How Can I Get Individual Health Insurance?
You can get individual health insurance for individuals through a Special Enrollment Period (SEP). An SEP gives you 60 days to enroll in a comprehensive health insurance plan — for you only, or you and your family — after a qualifying life event. You can enroll as soon as your qualifying event occurs. There are several qualifying life events that can make you eligible for an SEP, including:1
- Job loss
- Adopting/having a baby
- Moving to a new ZIP code
- Loss of employer-sponsored health coverage
- Becoming a U.S. citizen
How Much Is Health Insurance Without a Job?
Individuals who are not employed may be eligible for subsidies to help cover the cost of health insurance plans under the Affordable Care Act (ACA). Subsidies can be used to lower the cost of monthly premiums and out-of-pocket expenses. There are two main types of subsidies available to individuals who qualify: premium tax credits and cost-sharing reductions. Premium tax credits can be used to reduce the amount of monthly premiums, while cost-sharing reductions can be used to reduce the amount of out-of-pocket expenses associated with a health insurance plan.
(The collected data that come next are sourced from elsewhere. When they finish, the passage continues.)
(* ===== verification/SchedulerFence.v ===== *)
(** * The write fence of a snapshot bucket

    Writers of a bucket hold a token, the epoch at which they captured it; they
    allocate a version, write it and activate it, and the bucket is retired and
    reopened meanwhile.  [fence_step] is the interleaving of the scripts; its
    invariant gives the two promises of the cache: a retirement fences every
    token captured before it, and readers never go back to an older version. *)

From S2P Require Import Prelude GoErrors SchedulerCache.

(** ** Interleavings *)

(** The keys, the tokens handed out and the versions being written, each with
    the epoch of its writer. *)
Record Fence := { fn_keys : BucketKeys; fn_tokens : list Z; fn_writers : list (Z * Z) }.
Definition fence_init : Fence := Build_Fence no_keys [] [].

Definition granted (r : Z) (tokens : list Z) : list Z := if 1 <=? r then r :: tokens else tokens.
Definition started (v e : Z) (writers : list (Z * Z)) : list (Z * Z) :=
  if 1 <=? v then (v, e) :: writers else writers.

Inductive fence_step : Fence -> Fence -> Prop :=
| step_capture k k' T W r :
  captureBucketWriteTokenScript k = (r, k') ->
  fence_step (Build_Fence k T W) (Build_Fence k' (granted r T) W)
| step_allocate k k' T W e v :
  e ∈ T -> allocateSnapshotVersionScript e k = (v, k') ->
  fence_step (Build_Fence k T W) (Build_Fence k' T (started v e W))
| step_write k T W v e ids :
  (v, e) ∈ W -> fence_step (Build_Fence k T W) (Build_Fence (writeSnapshotAccountIDs v ids k) T W)
| step_activate k k' T W v e r :
  (v, e) ∈ W -> activateSnapshotScript v e k = (r, k') ->
  fence_step (Build_Fence k T W) (Build_Fence k' T W)
| step_retire k k' T W r :
  retireBucketScript k = (r, k') -> fence_step (Build_Fence k T W) (Build_Fence k' T W)
| step_reopen k k' T W r :
  reopenBucketScript k = (r, k') ->
  fence_step (Build_Fence k T W) (Build_Fence k' (granted r T) W)
| step_expire k T W v :
  v ∈ ks_expiring k -> fence_step (Build_Fence k T W) (Build_Fence (del_snapshot v k) T W).
Definition after_expired_reclaim (existing : IdempotencyRecord) (r : result bool) : prog Outcome :=
  match r with
  | Err e => Ret (unavailable (Some e))
  | Ok true => claimed (ir_ID existing)
  | Ok false => Do (CGet scope keyHash) after_second_get
  end.

Definition after_get (r : result (option IdempotencyRecord)) : prog Outcome :=
  match r with
  | Err e => Ret (unavailable (Some e))
  | Ok None => Ret (unavailable None)
  | Ok (Some existing) =>
    if negb (String.eqb (ir_RequestFingerprint existing) fingerprint) then Ret (Err ErrIdempotencyKeyConflict)
    else if negb (after (ir_ExpiresAt existing) now)
    then Do (CReclaim (ir_ID existing) (ir_Status existing) now lockedUntil expiresAt)
            (after_expired_reclaim existing)
    else by_status existing
  end.

Definition after_create (r : result (option Z)) : prog Outcome :=
  match r with
  | Err e => Ret (unavailable (Some e))
  | Ok (Some id) => claimed id
  | Ok None => Do (CGet scope keyHash) after_get
  end.

Definition new_record : IdempotencyRecord := {|
  ir_ID := 0; ir_Scope := scope; ir_IdempotencyKeyHash := keyHash; ir_RequestFingerprint := fingerprint;
  ir_Status := IdempotencyStatusProcessing; ir_ResponseStatus := None; ir_ResponseBody := None;
  ir_ErrorReason := None; ir_LockedUntil := Some lockedUntil; ir_ExpiresAt := expiresAt;
  ir_CreatedAt := time_zero; ir_UpdatedAt := time_zero |}.
End Execute.

Definition ttl_of (cfg : IdempotencyConfig) (opts : IdempotencyExecuteOptions Data) : Z :=
  if io_TTL opts <=? 0 then DefaultTTL cfg else io_TTL opts.

(** The claim, from the reading of the clock on. *)
Definition claim (cfg : IdempotencyConfig) (ttl : Z) (scope keyHash fingerprint : string) (now : time)
  : prog Outcome :=
  let expiresAt := time_add now ttl in
  let lockedUntil := time_add now (ProcessingTimeout cfg) in
  Do (CCreate (new_record scope keyHash fingerprint lockedUntil expiresAt))
     (after_create cfg scope keyHash fingerprint now lockedUntil expiresAt).
Lemma schedule_steps body order s s' : schedule body order s = Some s' -> rtc timely_step s s'.
Proof.
  revert s. induction order as [|i order IH]; cbn; intros s H; [by injection H as ->|].
  destruct (timely s) eqn:Et; [|done]. destruct (id_threads s !! i) as [th|] eqn:Ei; [|done].
  destruct (advance _ _ _ _) as [[p t']|] eqn:Ea; [|done].
  eapply rtc_l; [|by apply IH]. split; [done|]. destruct s as [t n ths]. by eapply st_run.
Qed.

Lemma arrive_steps t n ths opts hx :
  timely (Build_Idem t n ths) = true ->
  rtc timely_step (Build_Idem t n ths)
    (Build_Idem t n (ths ++ [{| th_opts := opts; th_now := None; th_prog := Execute true hx opts |}])).
Proof. intros H. apply rtc_once. split; [done|constructor]. Qed.

(** C17. Keyed requests run their own work one at a time: from any well-formed
    table, in every interleaving of the statements of any number of requests,
    with statements that fail, statements whose answer is lost, and the
    deletion of expired records, two requests of the same scope and key are
    never both in their own work — as long as every statement that takes a
    record runs within the processing timeout of its request, and every request
    has marked its record before its time to live is over.  Times are kept to the
    nanosecond; the store's microseconds round each deadline. *)
Theorem one_at_a_time t n s i j th th' :
  table_ok t -> rtc timely_step (Build_Idem t n []) s ->
  id_threads s !! i = Some th -> id_threads s !! j = Some th' ->
  working th = true -> working th' = true ->
  io_Scope (th_opts th) = io_Scope (th_opts th') -> key_hash (th_opts th) = key_hash (th_opts th') -> i = j.
Proof. apply exclusive. Qed.
End Refinement.

(** ** A concrete run

    Two requests with one key: the first has created its record and is in its
    own work, the second has found the record. *)

Definition sample_opts : IdempotencyExecuteOptions string := {|
  io_Scope := "orders"; io_ActorScope := "user:1"; io_Method := "POST"; io_Route := "/orders";
  io_IdempotencyKey := "k1"; io_Payload := "p"; io_TTL := 0; io_RequireKey := true |}.
Definition sample_Execute (cfg : IdempotencyConfig) (opts : IdempotencyExecuteOptions string) :=
  @Execute ascii_only_case string Some Some id id EmptyString cfg true true opts.
Lemma empty_table_ok : table_ok empty_table.
Proof. split; [by intros key r H|by intros k1 k2 r1 r2 H|done]. Qed.

Definition sample_time (n : Z) : time := mk_time n UTC.
Definition sample_thread : Thread :=
  {| th_opts := sample_opts; th_now := None; th_prog := sample_Execute DefaultIdempotencyConfig sample_opts |}.
Definition sample_start : Idem := Build_Idem empty_table (sample_time 0) [sample_thread; sample_thread].
Definition sample_state : Idem :=
  default sample_start (schedule DefaultIdempotencyConfig (Ok "done"%string) [0; 0; 1; 1; 1]%nat sample_start).
Definition sample_owner : Thread := default sample_thread (id_threads sample_state !! 0%nat).

Lemma default_Some {A} (d : A) (o : option A) : bool_decide (is_Some o) = true -> o = Some (default d o).
Proof. intros [x ->]%bool_decide_eq_true. done. Qed.

Lemma one_at_a_time_witness :
  length (id_threads sample_state) = 2%nat /\ working sample_owner = true /\ 0%nat = 0%nat.
Proof.
  split; [by vm_compute|]. split; [by vm_compute|].
  refine (@one_at_a_time ascii_only_case string Some Some id id EmptyString DefaultIdempotencyConfig
    empty_table (sample_time 0) sample_state 0 0 sample_owner sample_owner empty_table_ok _ _ _ _ _ _ _).
  - etrans; [by apply (arrive_steps _ _ _ _ _ _ _ _ [] sample_opts true)|].
    etrans; [by apply (arrive_steps _ _ _ _ _ _ _ _ [sample_thread] sample_opts true)|].
    eapply schedule_steps. apply default_Some. by vm_compute.
  - apply default_Some. by vm_compute.
  - apply default_Some. by vm_compute.
  - by vm_compute.
  - by vm_compute.
  - done.
  - done.
Defined.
Individuals who are interested in purchasing an ACA health insurance plan should take the time to research their eligibility for subsidies in order to maximize their savings.
- A premium tax credit is a type of subsidy that can help lower your monthly premiums, if you’re eligible. You can choose to have the credit paid directly to your health insurance provider to be applied toward your premium,2 or you can claim your premium amount when you file your income tax return.3
- A cost-sharing reduction (CSR), also called “extra savings,” is a type of subsidy that can help lower your out-of-pocket costs, including deductibles, copayments, and coinsurance. If you qualify, you have to enroll in a Silver plan to get the extra savings.
You can check your eligibility for these subsidies online.